*** Opening of Dataset excerpts ***
Lemma timerinit_rule b0 f on dest u o s (Q : unit → intr D → Prop) :
  ready b0 f on dest u o (see s) →
  (∀ s', ready b0 f (0 :: on) dest u o (see s') → b_pit (look (i_dev s')) = mkPit 52 None 1193 → Q tt s') →
  runs timerinit s Q.
Proof.
  intros Hr HQ. unfold timerinit.
  do 3 (apply runs_bind, (does_rule _ _ _ _ (does_out _ _)); let t := fresh "t" in let E := fresh "E" in intros _ t E).
  assert (E' : see t1 = on_board (outs [(67, 52); (64, 169); (64, 4)]) (see s)) by (by rewrite E1, E0, E).
  clear E E0 E1. apply (does_rule _ _ _ _ (does_picenable IRQ_TIMER)). intros [] s' Es'.
  assert (R : ready b0 f on dest u o (see t1)).
  { rewrite E'. unfold on_board. rewrite outs_pit. destruct Hr as [H1 [H2 H2'] H3 H4 H5 H6 H7]. by split. }
  apply HQ; [rewrite Es'; apply ready_picenable; [unfold IRQ_TIMER; lia|done]|].
  assert (Eb : look (i_dev s') = _) by exact (f_equal a_board Es'). rewrite Eb. cbn [on_board a_board].
  destruct R as [_ [H2 H2'] _ _ _ _ _]. rewrite write_mask_ready by (cbn [with_mask a_board]; by rewrite ?H2, ?H2').
  cbn [set_pics b_pit set_pic1 set_pic2 with_mask a_board see]. 
  assert (Et : look (i_dev t1) = _) by exact (f_equal a_board E'). rewrite Et. cbn [on_board a_board]. by rewrite outs_pit.
Qed.

(** [irqmask] at the start: all lines but that of the second chip are off. *)
Definition irqmask0 : Z := 65531.

Lemma start_rule fuel s (Q : unit → intr D → Prop) :
  (board_delay ≤ fuel)%nat → irqmask s = irqmask0 → uart s = false →
  (∀ s' f, ready (look (i_dev s)) f [2] [] false (b_dlab (look (i_dev s)), b_uart (look (i_dev s))) (see s') →
     (lapic mp ≠ 0 → apic_ready f) → Q tt s') →
  runs ((lapicinit mp fuel;; picinit);; ioapicinit mp) s Q.
Proof.
  intros Hf Hm Hu HQ. apply runs_bind, runs_bind, lapicinit_rule; [done|]. intros s1 f l E1 Hap.
  assert (Em1 : irqmask s1 = irqmask0) by (rewrite <- Hm; exact (f_equal a_mask E1)).
  eapply runs_mono; [apply does_picinit; by rewrite Em1|]. intros [] s2 E2. cbn beta in E2.
  rewrite Em1 in E2.
  assert (E2' : see s2 = on_board (λ b, set_pics irqmask0 (set_apic f l b)) (see s)).
  { rewrite E2, E1. unfold on_board. cbn [a_board a_mask a_uart a_mem]. rewrite outs_pic. by rewrite write_mask_ready. }
  clear E2. apply ioapicinit_rule. intros s3 r g E3 Hio Hup. apply (HQ s3 f); [|done].
  assert (Eb2 : look (i_dev s2) = _) by exact (f_equal a_board E2').
  assert (Eb3 : look (i_dev s3) = _) by exact (f_equal a_board E3).
  assert (Em3 : irqmask s3 = irqmask0)
    by (rewrite <- Hm; transitivity (irqmask s2); [exact (f_equal a_mask E3)|exact (f_equal a_mask E2')]).
  split; cbn [see a_mask a_board a_uart].
  - intros i Hi. rewrite Em3. replace i with (Z.of_nat (Z.to_nat i)) by lia. assert (Hn : (Z.to_nat i < 16)%nat) by lia.
    generalize dependent (Z.to_nat i). intros n Hn. do 16 (destruct n as [|n]; [reflexivity|]). lia.
  - rewrite Em3, Eb3. cbn [on_board a_board see]. rewrite Eb2. by split.
  - intros Hmp i Hi. apply (Hio Hmp). rewrite Eb2. exact Hi.
  - intros Hmp. rewrite Eb3. cbn [on_board a_board see set_io b_io]. rewrite (Hup Hmp), Eb2. done.
  - rewrite Eb3. cbn [on_board a_board see set_io b_apic]. by rewrite Eb2.
  - rewrite <- Hu. transitivity (uart s2); [exact (f_equal a_uart E3)|exact (f_equal a_uart E2')].
  - rewrite Eb3. cbn [on_board a_board see set_io b_dlab b_uart]. by rewrite Eb2.
Qed.

(** The lines in use, and where the I/O APIC sends them: keyboard, disk, serial port if there is
    one; the second controller; the timer if there is no local APIC timer. *)
Definition lines_on : list Z :=
  (if ismp mp then [] else [IRQ_TIMER]) ++ IRQ_IDE :: (if board_serial then [IRQ_COM1] else []) ++ [IRQ_KBD; IRQ_SLAVE].
Definition lines_to : list (Z * Z) :=
  (IRQ_IDE, ncpu mp - 1) :: (if board_serial then [(IRQ_COM1, 0)] else []) ++ [(IRQ_KBD, 0)].

Lemma ready_done b f u o s :
  ready b f lines_on lines_to u (false, o) (see s) → (lapic mp ≠ 0 → apic_ready f) →
  (ismp mp = false → b_pit (look (i_dev s)) = mkPit 52 None 1193) →
  let b' := look (i_dev s) in
  ch_base (b_pic1 b') = 32 ∧ ch_base (b_pic2 b') = 40 ∧
  (∀ i, 0 ≤ i < 16 → masked b' i = negb (bool_decide (i ∈ lines_on))) ∧
  (ismp mp = true → ∀ i, 0 ≤ i ≤ maxintr b → redirection b' i = route lines_to i) ∧
  (lapic mp ≠ 0 → apic_ready (b_apic b')) ∧
  (ismp mp = false → b_pit b' = mkPit 52 None (TIMER_DIV TPS)) ∧ b_uart b' = o.
Proof.
  intros [H1 H2 H3 _ H5 _ H7] Hap Hp b'. cbn [see a_board a_mask] in *. fold b' in H2, H3, H5, H7, Hp.
  injection H7 as _ H7. split_and!; try done.
  - by rewrite (pics_1 _ _ H2).
  - by rewrite (pics_2 _ _ H2).
  - intros i Hi. rewrite (masked_pics _ _ _ H2 Hi). by apply H1.
  - by rewrite H5.
Qed.

(** ** Theorems *)

(** C27: after the calls of [main] that set up interrupts the 8259A chips deliver lines 0 to 15 at
    vectors 32 to 47 and leave exactly the lines in use unmasked; on a multiprocessor each entry
    of the I/O APIC is disabled but those of the lines in use, routed to their processor, and the
    local APIC timer runs at [TPS]; otherwise the timer chip does.  The serial port, if there is
    one, has sent the greeting. *)
Theorem main_interrupts_correct fuel s :
  (board_delay ≤ fuel)%nat → irqmask s = irqmask0 → uart s = false →
  let b := look (i_dev s) in
  runs (main_interrupts mp fuel) s (λ _ s',
    let b' := look (i_dev s') in
    ch_base (b_pic1 b') = 32 ∧ ch_base (b_pic2 b') = 40 ∧
    (∀ i, 0 ≤ i < 16 → masked b' i = negb (bool_decide (i ∈ lines_on))) ∧
    (ismp mp = true → ∀ i, 0 ≤ i ≤ maxintr b → redirection b' i = route lines_to i) ∧
    (lapic mp ≠ 0 → apic_ready (b_apic b')) ∧
    (ismp mp = false → b_pit b' = mkPit 52 None (TIMER_DIV TPS)) ∧
    b_uart b' = b_uart b ++ (if board_serial then greeting else [])).
Proof.
  intros Hf Hm Hu b. unfold main_interrupts.
  apply runs_bind_assoc, runs_bind_assoc, runs_bind, start_rule; [done..|]. intros s1 f R1 Hap.
  apply runs_bind, (enable_rule _ _ _ _ _ _ IRQ_KBD 0 _ _ ltac:(unfold IRQ_KBD; lia) R1). intros s2 R2.
  apply runs_bind, (uartinit_rule _ _ _ _ _ _ _ _ R2). intros s3 R3. fold b in R3.
  apply runs_bind. assert (∃ u, ready b f ((if board_serial then [IRQ_COM1] else []) ++ [IRQ_KBD; IRQ_SLAVE])
    ((if board_serial then [(IRQ_COM1, 0)] else []) ++ [(IRQ_KBD, 0)]) u
    (false, b_uart b ++ (if board_serial then greeting else [])) (see s3)) as [u R3'].
  { destruct board_serial; [by exists true|]. exists false. by rewrite app_nil_r. }
  apply (enable_rule _ _ _ _ _ _ IRQ_IDE (ncpu mp - 1) _ _ ltac:(unfold IRQ_IDE; lia) R3'). intros s4 R4.
  apply (runs_mono _ _ (λ _ s', ready b f lines_on lines_to u (false, b_uart b ++ (if board_serial then greeting else [])) (see s') ∧
                                 (ismp mp = false → b_pit (look (i_dev s')) = mkPit 52 None 1193)));
    [|intros [] s5 [R5 Hp]; by apply (ready_done b f u _ s5)].
  unfold lines_on. destruct (ismp mp); cbn [negb]; [by apply runs_ret|].
  apply (timerinit_rule _ _ _ _ _ _ _ _ R4). intros s5 R5 Hp. by split.
Qed.

(** [lapicstartap] resets the processor and starts it twice at [addr], and the warm reset
    vector points there as well. *)
Theorem lapicstartap_correct apicid addr s :
  lapic mp ≠ 0 → 0 ≤ apicid < 256 → 0 ≤ addr < 1048576 → addr mod 4096 = 0 →
  runs (lapicstartap mp apicid addr) s (λ _ s',
    let hi := apicid * 16777216 in
    b_sent (look (i_dev s')) =
      b_sent (look (i_dev s)) ++ [(hi, 50432); (hi, 34048); (hi, Z.lor STARTUP (addr / 4096)); (hi, Z.lor STARTUP (addr / 4096))] ∧
    load16 (i_mem s') wrv = 0 ∧ 16 * load16 (i_mem s') (wrv + 2) = addr).
Proof.
  intros Hl Hi Ha Hm. unfold lapicstartap.
  rewrite Z.shiftl_mul_pow2, (Z.shiftr_div_pow2 addr 12) by lia. change (2 ^ 24) with 16777216. change (2 ^ 12) with 4096.
  apply runs_bind, (does_rule _ _ _ _ (does_out _ _)); intros _ t0 E0.
  apply runs_bind, (does_rule _ _ _ _ (does_out _ _)); intros _ t1 E1. apply runs_bind, runs_mod.
  set (l := b_sent (look (i_dev s))). set (m := store16 _ _ _).
  assert (S1 : b_sent (a_board (see t1)) = l) by (by rewrite E1, E0). clearbody l. clear E0 E1.
  assert (Ehi : u32 (apicid * 16777216) = apicid * 16777216) by (apply u32_small; lia).
  assert (Elo : u32 (Z.lor STARTUP (addr / 4096)) = Z.lor STARTUP (addr / 4096))
    by (apply u32_small, lor_small; unfold STARTUP; zmod_lia).
  apply runs_bind. eapply runs_mono; [by apply (send_hi l m)|]. rewrite Ehi. intros [] t2 S2.
  apply runs_bind. eapply runs_mono; [apply (send_lo _ _ _ _ _ Hl S2)|]. intros [] t3 S3.
  apply runs_bind. eapply runs_mono; [apply (send_lo _ _ _ _ _ Hl S3)|]. intros [] t4 S4.
  apply runs_bind. eapply runs_mono; [apply (send_hi _ _ _ _ Hl (proj1 S4) (proj1 (proj2 S4)))|]. rewrite Ehi. intros [] t5 S5.
  apply runs_bind. eapply runs_mono; [apply (send_lo _ _ _ _ _ Hl S5)|]. intros [] t6 S6.
  apply runs_bind. eapply runs_mono; [apply (send_hi _ _ _ _ Hl (proj1 S6) (proj1 (proj2 S6)))|]. rewrite Ehi. intros [] t7 S7.
  eapply runs_mono; [apply (send_lo _ _ _ _ _ Hl S7)|]. intros [] s' (E' & M' & _). rewrite Elo in E'. cbn zeta.
  split; [by rewrite E', <- !app_assoc|]. rewrite M'. unfold m.
  rewrite load16_store16_ne, !load16_store16 by lia. split; [done|].
  rewrite Z.shiftr_div_pow2 by lia. change (2 ^ 4) with 16. rewrite u16_small by zmod_lia. zmod_lia.
Qed.
End Rules.

(** ** Witnesses *)

(** Devices that are their registers, with a serial line that is always ready. *)
Definition demo_apic : Z := 4276092928.

#[export] Instance simple_ops : BusOps board := {
  in8 p b := (if p =? COM1 + 5 then 96 else 0, b);
  out8 := board_out;
  ld32 a b := (if a =? IOAPIC + 16 then b_io b (b_sel b) else 0, b);
  st32 := board_st demo_apic
}.

#[export] Program Instance simple_board : Board board demo_apic := {
  look b := b;
  board_delay := 1;
  board_serial := true
}.
Next Obligation. done. Qed.
Next Obligation. done. Qed.
Next Obligation. done. Qed.
Next Obligation. done. Qed.
Next Obligation. done. Qed.
Next Obligation. intros d. exists 0%nat. split; [lia|done]. Qed.
Next Obligation. done. Qed.

(** An I/O APIC with 24 lines. *)
Definition demo_board : board :=
  mkBoard (mkChip 0 0 0) (mkChip 0 0 0) 0 (λ r, if r =? REG_VER then 23 * 65536 else 0) (λ _, 0) [] (mkPit 0 None 0) false [].
Definition demo_intr : intr board := mkIntr irqmask0 false 0 [] (λ _, 0) demo_board.
Definition demo_smp : mpst := mkMp [0; 1] 0 true 2 0 demo_apic [].

Lemma main_interrupts_correct_witness :
  runs (main_interrupts demo_smp 1) demo_intr (λ _ s',
    redirection (look (i_dev s')) 14 = (46, 16777216) ∧ masked (look (i_dev s')) 3 = true ∧
    masked (look (i_dev s')) 14 = false).
Proof.
  eapply runs_mono;
    [exact (main_interrupts_correct (apic := demo_apic) demo_smp (λ _, eq_refl) (or_intror eq_refl) 1 demo_intr (le_n 1) eq_refl eq_refl)|].
  intros [] s' (_ & _ & H3 & H4 & _). rewrite (H4 eq_refl 14) by (vm_compute; split; discriminate).
  rewrite (H3 3), (H3 14) by lia. split_and!; reflexivity.
Defined.

Lemma lapicstartap_correct_witness :
  runs (lapicstartap demo_smp 1 28672) demo_intr (λ _ s', length (b_sent (look (i_dev s'))) = 4%nat).
Proof.
  assert (Hl : lapic demo_smp ≠ 0) by discriminate.
  eapply runs_mono;
    [refine (lapicstartap_correct (apic := demo_apic) demo_smp (λ _, eq_refl) (or_intror eq_refl) 1 28672 demo_intr Hl _ _ eq_refl); lia|].
  intros [] s' [E _]. by rewrite E.
Defined.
*** Close of Dataset excerpts ***
Of all the entries above, retype exactly the lines from the line with "eapply runs_mono; [apply does_picinit;" to the line with "- rewrite Eb3. cbn [on_board a_board see set_io b_apic].", both included, and no others.

  eapply runs_mono; [apply does_picinit; by rewrite Em1|]. intros [] s2 E2. cbn beta in E2.
  rewrite Em1 in E2.
  assert (E2' : see s2 = on_board (λ b, set_pics irqmask0 (set_apic f l b)) (see s)).
  { rewrite E2, E1. unfold on_board. cbn [a_board a_mask a_uart a_mem]. rewrite outs_pic. by rewrite write_mask_ready. }
  clear E2. apply ioapicinit_rule. intros s3 r g E3 Hio Hup. apply (HQ s3 f); [|done].
  assert (Eb2 : look (i_dev s2) = _) by exact (f_equal a_board E2').
  assert (Eb3 : look (i_dev s3) = _) by exact (f_equal a_board E3).
  assert (Em3 : irqmask s3 = irqmask0)
    by (rewrite <- Hm; transitivity (irqmask s2); [exact (f_equal a_mask E3)|exact (f_equal a_mask E2')]).
  split; cbn [see a_mask a_board a_uart].
  - intros i Hi. rewrite Em3. replace i with (Z.of_nat (Z.to_nat i)) by lia. assert (Hn : (Z.to_nat i < 16)%nat) by lia.
    generalize dependent (Z.to_nat i). intros n Hn. do 16 (destruct n as [|n]; [reflexivity|]). lia.
  - rewrite Em3, Eb3. cbn [on_board a_board see]. rewrite Eb2. by split.
  - intros Hmp i Hi. apply (Hio Hmp). rewrite Eb2. exact Hi.
  - intros Hmp. rewrite Eb3. cbn [on_board a_board see set_io b_io]. rewrite (Hup Hmp), Eb2. done.
  - rewrite Eb3. cbn [on_board a_board see set_io b_apic]. by rewrite Eb2.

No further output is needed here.